Jo Wharton joined the department in 2023, having previously worked as a research associate at the University of St Andrews and as a lecturer in eighteenth-century and Romantic literature at Birkbeck College, University of London. Prior to these roles, she held an Early Career Fellowship at Lichtenberg-Kolleg, Georg-August-Universität Göttingen, Germany, and received several short-term research fellowships in the UK and the USA.
Jo pursued her undergraduate studies in English and Philosophy at the University of Leeds before coming to York for an MA in Romantic and Sentimental Literature. She earned her PhD from York’s Centre for Eighteenth Century Studies and Department of English and Related Literature, focusing on materialist and sense-based psychology in the works of Anna Letitia Barbauld, Hannah More, and Elizabeth Hamilton.

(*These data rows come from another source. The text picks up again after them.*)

(** ** Snapshots *)

Record GlobalInFlightSnapshot : Type := {
  gs_enabled : bool; gs_max_requests : option Z; gs_active : Z; gs_admitted_total : Z; gs_overload_total : Z; gs_max_active_observed : Z }.
Definition global_snapshot (max_requests : option Z) (s : slots (C := unit)) : GlobalInFlightSnapshot :=
  {| gs_enabled := match max_requests with Some _ => true | None => false end; gs_max_requests := max_requests; gs_active := active s;
     gs_admitted_total := granted_total s; gs_overload_total := refused_total s; gs_max_active_observed := max_active_observed s |}.
Record IdentityFairnessSnapshot : Type := {
  fs_enabled : bool; fs_max_per_identity : option Z; fs_active_in_flight : Z; fs_tracked_identities : Z; fs_admitted_total : Z; fs_saturation_total : Z }.
Definition identity_snapshot (l : IdentityFairnessLimiter) : IdentityFairnessSnapshot :=
  {| fs_enabled := match max_per_identity l with Some _ => true | None => false end; fs_max_per_identity := max_per_identity l;
     fs_active_in_flight := map_fold (fun _ n acc => n + acc) 0 (in_flight l); fs_tracked_identities := Z.of_nat (size (in_flight l));
     fs_admitted_total := id_admitted_total l; fs_saturation_total := saturation_total l |}.
Record LongLivedSnapshot : Type := {
  ls_active : Z; ls_accepted_total : Z; ls_rejected_total : Z; ls_max_active_observed : Z; ls_totals : LongLivedCounters; ls_limits : LongLivedLimits }.
Definition long_lived_snapshot (limits : LongLivedLimits) (s : slots (C := LongLivedCounters)) : LongLivedSnapshot :=
  {| ls_active := active s; ls_accepted_total := granted_total s; ls_rejected_total := refused_total s;
     ls_max_active_observed := max_active_observed s; ls_totals := counters s; ls_limits := limits |}.

(** ** The bodies *)

(** [pingora_tls_handshake_timeout_secs] of [SlowClientPolicy] is a constant of the code. *)
Definition PINGORA_TLS_HANDSHAKE_TIMEOUT_SECS : Z := 60.
Record EdgeTelemetry : Type := {
  worker_count : Z; edge_threads : Z; listener_tasks : Z; request_log : RequestLogMode; t_worker_hop : WorkerHop; t_public_mode : option PublicMode;
  slow_client : SlowClientPolicy; certificate_admin_json : option bytes; serve_rails_active : bool; serve_rails_static : bytes; routing_pinned : bool }.
(** The statics of the dispatcher. *)
Record DispatchView : Type := {
  dv_mode : DispatchMode; dv_cap : option Z; dv_parked : Z; dv_park_total : Z; dv_hit_total : Z; dv_miss_total : Z;
  dv_fallback_total : Z; dv_evict_total : Z; dv_entries : Z; dv_pins : list Z }.
(** What one request to the endpoint reads: the two reads of the drain flag, the clock, the
    counters, the snapshots, the dispatcher, the process id and the static-file counters. *)
Record AdminView : Type := {
  av_draining : bool; av_draining_again : bool; av_uptime : Z; av_cells : cells;
  av_global : GlobalInFlightSnapshot; av_fairness : IdentityFairnessSnapshot; av_long_lived : LongLivedSnapshot;
  av_dispatch : DispatchView; av_pid : Z; av_static : list (bytes * Z) }.

Definition ready (t : EdgeTelemetry) (draining : bool) : bool := (worker_count t >? 0) && negb draining.
(** [oxo-{pid}-{seq}] *)
Definition request_id_text (pid sequence : Z) : bytes := bs "oxo-" ++ show_uint pid ++ bs "-" ++ show_uint sequence.
Definition last_request_id_json (pid seq : Z) : jvalue := if seq =? 0 then JNull else JWord (request_id_text pid seq).
Definition sticky_pins_json (n : Z) (pins : list Z) : jvalue := JNums (take (Z.to_nat (Z.min n (Z.of_nat MAX_WORKERS))) pins).

Definition ready_fields (t : EdgeTelemetry) (v : AdminView) : list field :=
  let s := av_cells v in let g := av_global v in let f := av_fairness v in let l := av_long_lived v in let d := av_dispatch v in let c := slow_client t in
  [(bs "live", JBool true); (bs "ready", JBool (ready t (av_draining v))); (bs "draining", JBool (av_draining_again v)); (bs "generation", JNum 1);
   (bs "worker_count", JNum (worker_count t)); (bs "edge_threads", JNum (edge_threads t)); (bs "listener_tasks", JNum (listener_tasks t));
   (bs "request_log", JWord (log_mode_str (request_log t))); (bs "worker_hop", JWord (worker_hop_str (t_worker_hop t)));
   (bs "worker_dispatch", JWord (mode_name (dv_mode d))); (bs "public_mode", JWord (public_mode_name (t_public_mode t)));
   (bs "operator_schema", JWord (bs "v86")); (bs "uptime_seconds", JNum (av_uptime v)); (bs "in_flight", JNum (s InFlight));
   (bs "requests_total", JNum (s RequestsTotal)); (bs "responses_total", JNum (s ResponsesTotal)); (bs "rejections_total", JNum (s RejectionsTotal));
   (bs "rate_limited_total", JNum (s RateLimitedTotal)); (bs "overload_total", JNum (gs_overload_total g));
   (bs "global_in_flight_enabled", JBool (gs_enabled g)); (bs "global_in_flight_max_requests", option_u64_json (gs_max_requests g));
   (bs "global_in_flight_active", JNum (gs_active g)); (bs "global_in_flight_admitted_total", JNum (gs_admitted_total g));
   (bs "global_in_flight_max_active_observed", JNum (gs_max_active_observed g));
   (bs "slow_client_header_read_timeout_ms", JNum (sc_header_read_timeout_ms c)); (bs "slow_client_header_read_timeout_enforced", JBool false);
   (bs "slow_client_keepalive_idle_timeout_ms", JNum (sc_keepalive_idle_timeout_ms c));
   (bs "slow_client_keepalive_idle_timeout_enforced", JBool (sc_keepalive_enabled c));
   (bs "slow_client_max_connection_secs", option_u64_json (sc_max_connection_secs c)); (bs "slow_client_max_connection_secs_enforced", JBool false);
   (bs "slow_client_pingora_tls_handshake_timeout_secs", JNum PINGORA_TLS_HANDSHAKE_TIMEOUT_SECS);
   (bs "serve_rails_active", JBool (serve_rails_active t)); (bs "serve_rails_static", JStr (serve_rails_static t));
   (bs "routing_pinned", JBool (routing_pinned t)); (bs "status_2xx_total", JNum (s Status2xx)); (bs "status_4xx_total", JNum (s Status4xx));
   (bs "status_5xx_total", JNum (s Status5xx)); (bs "status_other_total", JNum (s StatusOther)); (bs "fairness_enabled", JBool (fs_enabled f));
   (bs "fairness_max_in_flight_per_identity", option_u64_json (fs_max_per_identity f)); (bs "fairness_in_flight", JNum (fs_active_in_flight f));
   (bs "fairness_tracked_identities", JNum (fs_tracked_identities f)); (bs "fairness_admitted_total", JNum (fs_admitted_total f));
   (bs "fairness_saturation_total", JNum (fs_saturation_total f)); (bs "long_lived_active", JNum (ls_active l));
   (bs "long_lived_max_connections", JNum (ll_max_connections (ls_limits l))); (bs "long_lived_max_buffered_bytes", JNum (ll_max_buffered_bytes (ls_limits l)));
   (bs "long_lived_downstream_write_timeout_ms", JNum (ll_write_timeout_ms (ls_limits l)));
   (bs "long_lived_max_active_observed", JNum (ls_max_active_observed l)); (bs "long_lived_accepted_total", JNum (ls_accepted_total l));
   (bs "long_lived_completed_total", JNum (completed_total (ls_totals l))); (bs "long_lived_drained_total", JNum (drained_total (ls_totals l)));
   (bs "long_lived_cancelled_total", JNum (cancelled_total (ls_totals l))); (bs "long_lived_rejected_total", JNum (ls_rejected_total l));
   (bs "long_lived_downstream_timeout_total", JNum (downstream_timeout_total (ls_totals l)));
   (bs "long_lived_bytes_streamed_total", JNum (bytes_streamed_total (ls_totals l)));
   (bs "last_request_id", last_request_id_json (av_pid v) (s LastRequestSeq)); (bs "last_response_status", status_json (s LastResponseStatus));
   (bs "last_rejection_status", status_json (s LastRejectionStatus)); (bs "worker_cap", option_u64_json (dv_cap d)); (bs "parked", JNum (dv_parked d));
   (bs "park_total", JNum (dv_park_total d)); (bs "sticky_hit_total", JNum (dv_hit_total d)); (bs "sticky_miss_total", JNum (dv_miss_total d));
   (bs "sticky_fallback_total", JNum (dv_fallback_total d)); (bs "sticky_evict_total", JNum (dv_evict_total d)); (bs "sticky_entries", JNum (dv_entries d));
   (bs "sticky_pins", sticky_pins_json (worker_count t) (dv_pins d))].
Definition ready_json (t : EdgeTelemetry) (v : AdminView) : bytes :=
  bs "{" ++ write_fields (ready_fields t v) ++ unwrap_or [] (certificate_admin_json t) ++ bs "}".

(** [CertificateLifecycleStatus::admin_json_fields] *)
Record CertificateLifecycleStatus : Type := {
  cert_present : bool; not_after_epoch_seconds : option Z; seconds_until_expiry : option Z; renewal_due : bool;
  next_renewal_epoch_seconds : option Z; reload_required : bool; reload_strategy : option bytes; plaintext_fallback : bool;
  failure_count : Z; last_error_kind : option bytes; last_error_message : option bytes; backoff_until_epoch_seconds : option Z }.
Definition certificate_fields (c : CertificateLifecycleStatus) : list field :=
  [(bs "cert_present", JBool (cert_present c)); (bs "cert_not_after_epoch_seconds", option_u64_json (not_after_epoch_seconds c));
   (bs "cert_seconds_until_expiry", option_u64_json (seconds_until_expiry c)); (bs "cert_renewal_due", JBool (renewal_due c));
   (bs "cert_next_renewal_epoch_seconds", option_u64_json (next_renewal_epoch_seconds c)); (bs "cert_reload_required", JBool (reload_required c));
   (bs "cert_reload_strategy", option_string_json (reload_strategy c)); (bs "cert_plaintext_fallback", JBool (plaintext_fallback c));
   (bs "cert_failure_count", JNum (failure_count c)); (bs "cert_last_error_kind", option_string_json (last_error_kind c));
   (bs "cert_last_error_message", option_string_json (last_error_message c));
   (bs "cert_backoff_until_epoch_seconds", option_u64_json (backoff_until_epoch_seconds c))].
Definition admin_json_fields (c : CertificateLifecycleStatus) : bytes := [comma] ++ write_fields (certificate_fields c).

(** ** [/metrics] *)

Inductive metric_kind : Type := Gauge | Counter.
Definition metric : Type := (bytes * metric_kind * Z)%type.
Definition kind_text (k : metric_kind) : bytes := match k with Gauge => bs "gauge" | Counter => bs "counter" end.
Definition write_metric (m : metric) : bytes :=
  bs "# TYPE " ++ fst (fst m) ++ bs " " ++ kind_text (snd (fst m)) ++ [zb 10] ++ fst (fst m) ++ bs " " ++ show_uint (snd m) ++ [zb 10].
Definition u8_from (b : bool) : Z := if b then 1 else 0.
Definition edge_metrics (v : AdminView) : list metric :=
  let s := av_cells v in let g := av_global v in let f := av_fairness v in let l := av_long_lived v in
  [(bs "oxo_edge_in_flight", Gauge, s InFlight); (bs "oxo_edge_draining", Gauge, u8_from (av_draining v));
   (bs "oxo_edge_requests_total", Counter, s RequestsTotal); (bs "oxo_edge_responses_total", Counter, s ResponsesTotal);
   (bs "oxo_edge_rejections_total", Counter, s RejectionsTotal); (bs "oxo_edge_rate_limited_total", Counter, s RateLimitedTotal);
   (bs "oxo_edge_overload_total", Counter, gs_overload_total g); (bs "oxo_edge_global_in_flight_active", Gauge, gs_active g);
   (bs "oxo_edge_global_in_flight_max_active_observed", Gauge, gs_max_active_observed g);
   (bs "oxo_edge_global_in_flight_admitted_total", Counter, gs_admitted_total g); (bs "oxo_edge_status_2xx_total", Counter, s Status2xx);
   (bs "oxo_edge_status_4xx_total", Counter, s Status4xx); (bs "oxo_edge_status_5xx_total", Counter, s Status5xx);
   (bs "oxo_edge_status_other_total", Counter, s StatusOther); (bs "oxo_edge_fairness_enabled", Gauge, u8_from (fs_enabled f));
   (bs "oxo_edge_fairness_in_flight", Gauge, fs_active_in_flight f); (bs "oxo_edge_fairness_tracked_identities", Gauge, fs_tracked_identities f);
   (bs "oxo_edge_fairness_admitted_total", Counter, fs_admitted_total f); (bs "oxo_edge_fairness_saturation_total", Counter, fs_saturation_total f);
   (bs "oxo_edge_long_lived_active", Gauge, ls_active l); (bs "oxo_edge_long_lived_max_active_observed", Gauge, ls_max_active_observed l);
   (bs "oxo_edge_long_lived_accepted_total", Counter, ls_accepted_total l); (bs "oxo_edge_long_lived_completed_total", Counter, completed_total (ls_totals l));
   (bs "oxo_edge_long_lived_drained_total", Counter, drained_total (ls_totals l)); (bs "oxo_edge_long_lived_cancelled_total", Counter, cancelled_total (ls_totals l));
   (bs "oxo_edge_long_lived_rejected_total", Counter, ls_rejected_total l);
   (bs "oxo_edge_long_lived_downstream_timeout_total", Counter, downstream_timeout_total (ls_totals l));
   (bs "oxo_edge_long_lived_bytes_streamed_total", Counter, bytes_streamed_total (ls_totals l))].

Jo Wharton’s research focuses on the eighteenth century and Romantic period, and brings together critical approaches spanning history of science and technology, media history, material and visual culture, and studies of sex and gender. Her first book, Material Enlightenment: Women Writers and the Science of Mind, 1770-1830 (Boydell, 2018) addressed women’s contributions to psychological discourse and practice, with a focus on Anna Letitia Barbauld, Honora Edgeworth, Hannah More, Elizabeth Hamilton and Maria Edgeworth. The book shows how, through the philosophical language of materiality they developed, and the ‘enlightened domesticity’ they espoused, these writers transformed educational culture and made substantial interventions in the social reformist politics of Britain and Ireland. Jo has also authored and co-authored articles and book chapters on topics ranging from eighteenth-century children’s literature to gender history of science and Irish literary and technological history. Currently, she is engaged in a second book project, provisionally titled Insecure Networks: Cultures of Colonial Telegraphy, 1794-1850, which explores the literary, visual, and material cultures surrounding the optical telegraph in British colonial contexts.
Jo teaches on the core first-year modules, ‘Approaches to Literature I: Writing Modernity’ and ‘A World of Literature II: Empire and Aftermaths.’ She also teaches the special module, ‘Feeling the Eighteenth Century.’
Jo convenes and teaches ‘Wollstonecraft to Jane Austen: Femininity and Literary Culture.’